Obligate brood parasites trade off parental care for increased reproductive output by leaving their eggs and developing offspring in the care of a different species. This puts the young, nestling brood parasite in the predicament of being ‘raised by wolves’ (Searcy and Nowicki, 2019). This strategy leads to an assortment of challenges for adult, juvenile and nestling parasites and these various challenges likely shape the evolution of the brood parasites' brain, behavior and physiology. Nestling and sometimes even juvenile brood parasites are isolated from their conspecifics, which presents natural and unique opportunities to investigate the neural and molecular basis of social behaviors, especially the ones presented here.
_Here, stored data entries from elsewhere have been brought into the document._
Definition onMessage (m : message) (p : pstate) : pstate * option reply :=
  match m with
  | MRequestHeaders hdrs =>
      let req := mkLeg (Capture.ContentTypeIncluded (hdr hdrs "content-type") ingressIncludedContentTypes)
                   (hdr hdrs "content-encoding") (l_body (p_req p)) (l_left (p_req p))
                   (l_truncated (p_req p)) (l_emitted (p_req p)) in
      let ev := if bool_decide (hdrs = ∅) then [] else [EvRequestHeaders] in
      (mkP true req (p_resp p) (p_events p ++ ev), Some (Reply PhRequestHeaders (Some (handle hdrs))))
  | MRequestBody chunk eos =>
      let '(req, ev) := observe EvRequestBody (p_span p) (p_req p) chunk eos in
      (mkP (p_span p) req (p_resp p) (p_events p ++ ev), Some bodyContinue)
  | MResponseHeaders hdrs =>
      let resp := mkLeg true (hdr hdrs "content-encoding") (l_body (p_resp p)) (l_left (p_resp p))
                    (l_truncated (p_resp p)) (l_emitted (p_resp p)) in
      let ev := if p_span p && negb (bool_decide (hdrs = ∅)) then [EvResponseHeaders] else [] in
      (mkP (p_span p) (p_req p) resp (p_events p ++ ev), continueUnchanged m)
  | MResponseBody chunk eos =>
      let '(resp, ev) := observe EvResponseBody (p_span p) (p_resp p) chunk eos in
      (mkP (p_span p) (p_req p) resp (p_events p ++ ev), continueUnchanged m)
  | _ => (p, continueUnchanged m)
  end.

Definition flush (mk : string -> bool -> string -> spanEvent) (l : leg) : list spanEvent :=
  if l_capture l && negb (l_emitted l) && (0 <? Capture.zlen (l_body l))
  then bodyEvent mk (l_body l) (l_truncated l) (l_encoding l) else [].

(** The loop, then the deferred function: the replies sent and the span's events,
    [None] when no span was started. *)
Fixpoint processLoop (ms : list message) (p : pstate) : list reply * pstate :=
  match ms with
  | [] => ([], p)
  | m :: ms =>
      let '(p, r) := onMessage m p in
      let '(rs, p) := processLoop ms p in
      (match r with Some r => r :: rs | None => rs end, p)
  end.

Definition Process (ms : list message) : list reply * option (list spanEvent) :=
  let '(rs, p) := processLoop ms pstate0 in
  (rs, if p_span p
       then Some (p_events p ++ flush EvRequestBody (p_req p) ++ flush EvResponseBody (p_resp p))
       else None).

(** *** Replies *)

Definition phase_of (m : message) : option phase :=
  match m with
  | MRequestHeaders _ => Some PhRequestHeaders | MRequestBody _ _ => Some PhRequestBody
  | MResponseHeaders _ => Some PhResponseHeaders | MResponseBody _ _ => Some PhResponseBody
  | MRequestTrailers => Some PhRequestTrailers | MResponseTrailers => Some PhResponseTrailers
  | MUnknown => None
  end.

Definition reply_phase (r : reply) : phase := match r with Reply p _ => p end.

Lemma onMessage_reply m p : reply_phase <$> snd (onMessage m p) = phase_of m.
Proof. destruct m; cbn; try done; unfold observe; by destruct (_ && _); try destruct (Capture.AppendBounded _ _ _) as [[? ?] ?]. Qed.

Lemma processLoop_replies ms p : List.map reply_phase (fst (processLoop ms p)) = omap phase_of ms.
Proof.
  revert p. induction ms as [|m ms IH]; intros p; [done|]. cbn [processLoop]. pose proof (onMessage_reply m p) as Hr.
  destruct (onMessage m p) as [p1 r]. specialize (IH p1). destruct (processLoop ms p1) as [rs p2].
  cbn in *. rewrite <- Hr. destruct r; cbn; by rewrite IH.
Qed.

Lemma processLoop_plain ms p :
  Forall (fun r => match r with Reply ph (Some _) => ph = PhRequestHeaders | _ => True end) (fst (processLoop ms p)).
Proof.
  revert p. induction ms as [|m ms IH]; intros p; cbn [processLoop]; [constructor|].
  assert (Hr : forall r, snd (onMessage m p) = Some r ->
    match r with Reply ph (Some _) => ph = PhRequestHeaders | _ => True end).
  { intros r. destruct m; cbn; unfold observe; try destruct (_ && _); try destruct (Capture.AppendBounded _ _ _) as [[? ?] ?];
      cbn; by intros [= <-]. }
  destruct (onMessage m p) as [p1 r]. specialize (IH p1). destruct (processLoop ms p1) as [rs p2]. cbn in *.
  destruct r; [constructor; [by apply Hr|done]|done].
Qed.

(** *** Body events *)

(** Ending a body emits what the deferred function would have. *)
Lemma observe_eos mk span l c :
  l_emitted l = false ->
  let '(l1, ev1) := observe mk span l c true in
  let '(l2, ev2) := observe mk span l c false in
  span = true -> ev1 ++ flush mk l1 = ev2 ++ flush mk l2.
Proof.
  intros He. unfold observe. rewrite He. destruct span; [|by destruct (_ && _); try destruct (Capture.AppendBounded _ _ _) as [[? ?] ?]].
  destruct (l_capture l) eqn:Ec; [|done]. cbn.
  destruct (Capture.AppendBounded _ _ _) as [[body left'] trunc]. intros _. unfold flush. cbn. rewrite app_nil_r.
  destruct body; [done|]. cbn. done.
Qed.

Lemma loop_chunks cs enc buf left t resp ev :
  exists left', snd (processLoop (List.map (fun c => MRequestBody c false) cs)
      (mkP true (mkLeg true enc buf left t false) resp ev))
    = mkP true (mkLeg true enc (fst (Capture.captureFirst cs buf left t)) left'
                  (snd (Capture.captureFirst cs buf left t)) false) resp ev.
Proof.
  revert buf left t ev. induction cs as [|c cs IH]; intros buf left t ev; cbn [List.map processLoop]; [by exists left|].
  cbn -[processLoop Capture.AppendBounded]. destruct (Capture.AppendBounded buf c left) as [[buf1 left1] t1] eqn:E. cbn -[processLoop].
  rewrite app_nil_r. destruct (IH buf1 left1 (t || t1) ev) as [left' H].
  exists left'.
  destruct (processLoop _ _) as [rs p2]. exact H.
Qed.

(** A request body whose content type is observed, aborted before its end or not:
    the span carries its first 64 KiB, once, flagged iff bytes are missing. *)
Lemma span_request_body hdrs cs :
  Capture.ContentTypeIncluded (hdr hdrs "content-type") ingressIncludedContentTypes = true ->
  hdrs <> ∅ ->
  snd (Process (MRequestHeaders hdrs :: List.map (fun c => MRequestBody c false) cs))
  = Some (EvRequestHeaders ::
      bodyEvent EvRequestBody (take (Z.to_nat Capture.MaxBytesDefault) (concat cs))
        (Capture.MaxBytesDefault <? Capture.zlen (concat cs)) (hdr hdrs "content-encoding")).
Proof.
  intros Hct Hne. unfold Process. cbn [processLoop onMessage].
  rewrite Hct, bool_decide_eq_false_2 by done. cbn -[processLoop Capture.MaxBytesDefault].
  destruct (loop_chunks cs (hdr hdrs "content-encoding") [] Capture.MaxBytesDefault false leg0 [EvRequestHeaders])
    as [left' H]. destruct (processLoop _ _) as [rs p2]. cbn in H. subst p2.
  rewrite Capture.captureFirst_spec by (unfold Capture.MaxBytesDefault; lia). cbn [p_span p_events p_req p_resp fst snd app].
  unfold flush. cbn -[bodyEvent take Capture.MaxBytesDefault Capture.zlen]. rewrite app_nil_r.
  destruct (take _ (concat cs)) as [|x l]; [done|]. by cbn [Capture.zlen length Z.of_nat Z.ltb Z.compare].
Qed.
However, brood parasitism is not an all-or-none state. There are various other forms of brood parasitism in birds, including facultative brood parasitism. These other forms of parasitism represent even more opportunities for comparative studies that seek to understand the social behaviors discussed here, especially parental care. Moreover, the bulk of the attention has been directed toward cowbirds, particularly brown-headed cowbirds, likely because of the ease with which these birds can be found and caught. However, additional comparative studies both within the Icterid (i.e. blackbird) family and between other parasitic families can offer insight into whether the mechanisms identified and discussed here are conserved mechanisms that drive the evolution of brood parasites or whether there are multiple various independent mechanistic pathways that evolved in the various families of parasitic birds. Because of the novelty of the brood parasites' lifestyle and reproductive strategy, parasitic species offer an opportunity to examine enduring neuroethological questions, particularly concerning social behavior, by asking what the brain looks like in a species that has lost parental care and therefore must face the predicament of being ‘raised by wolves’.

This review is dedicated to the memory of my PhD advisor, Dr Walter Wilczynski. He continued mentoring all his students long after they left his lab so his guidance helped develop many of the ideas and studies discussed here. He is deeply missed.